• YOUR GOAL
Using the data below, repeat all of it precisely.

[Stored items]
(** With any other format, [ProcessFiles] ends the process at the first
    file that can be opened, and the names queued behind it are never
    taken; it goes on, as for text, only while every file fails to open.
    It never runs [ProcessText]. *)
Theorem process_files_other_format :
  forall code queue closed,
    (fst (ProcessFiles (OtherFormat code) queue closed) = Fatal
     <-> existsb snd queue = true) /\
    processed (snd (ProcessFiles (OtherFormat code) queue closed)) = [] /\
    (forall before f after,
       queue = before ++ (f, true) :: after ->
       forallb (fun x => negb (snd x)) before = true ->
       fst (ProcessFiles (OtherFormat code) queue closed) = Fatal /\
       popped (snd (ProcessFiles (OtherFormat code) queue closed)) = map fst before ++ [f]) /\
    (existsb snd queue = false ->
     ProcessFiles (OtherFormat code) queue closed = ProcessFiles TXT queue closed).
Proof.
  intros code queue closed.
  induction queue as [|[f opens] queue (IH1 & IH2 & IH3 & IH4)]; simpl.
  - split; [destruct closed; split; discriminate|]. split; [reflexivity|].
    split; [|reflexivity]. intros [|x before] f0 after H; discriminate H.
  - destruct opens; unfold later; simpl.
    + split; [split; reflexivity|]. split; [reflexivity|].
      split; [|intros H; discriminate H].
      intros [|[f' o'] before] f0 after H Hb.
      * injection H as -> _. auto.
      * injection H as _ Ho _. subst o'. simpl in Hb. discriminate Hb.
    + split; [exact IH1|]. split; [exact IH2|]. split.
      * intros [|[f' o'] before] f0 after H Hb; [discriminate H|].
        injection H as Hf Ho H. subst f' o'. simpl in Hb.
        destruct (IH3 before f0 after H Hb) as [H1 H2]. rewrite H2. auto.
      * intros H. now rewrite IH4.
Qed.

• TASK SOLUTION
(** With any other format, [ProcessFiles] ends the process at the first
    file that can be opened, and the names queued behind it are never
    taken; it goes on, as for text, only while every file fails to open.
    It never runs [ProcessText]. *)
Theorem process_files_other_format :
  forall code queue closed,
    (fst (ProcessFiles (OtherFormat code) queue closed) = Fatal
     <-> existsb snd queue = true) /\
    processed (snd (ProcessFiles (OtherFormat code) queue closed)) = [] /\
    (forall before f after,
       queue = before ++ (f, true) :: after ->
       forallb (fun x => negb (snd x)) before = true ->
       fst (ProcessFiles (OtherFormat code) queue closed) = Fatal /\
       popped (snd (ProcessFiles (OtherFormat code) queue closed)) = map fst before ++ [f]) /\
    (existsb snd queue = false ->
     ProcessFiles (OtherFormat code) queue closed = ProcessFiles TXT queue closed).
Proof.
  intros code queue closed.
  induction queue as [|[f opens] queue (IH1 & IH2 & IH3 & IH4)]; simpl.
  - split; [destruct closed; split; discriminate|]. split; [reflexivity|].
    split; [|reflexivity]. intros [|x before] f0 after H; discriminate H.
  - destruct opens; unfold later; simpl.
    + split; [split; reflexivity|]. split; [reflexivity|].
      split; [|intros H; discriminate H].
      intros [|[f' o'] before] f0 after H Hb.
      * injection H as -> _. auto.
      * injection H as _ Ho _. subst o'. simpl in Hb. discriminate Hb.
    + split; [exact IH1|]. split; [exact IH2|]. split.
      * intros [|[f' o'] before] f0 after H Hb; [discriminate H|].
        injection H as Hf Ho H. subst f' o'. simpl in Hb.
        destruct (IH3 before f0 after H Hb) as [H1 H2]. rewrite H2. auto.
      * intros H. now rewrite IH4.
Qed.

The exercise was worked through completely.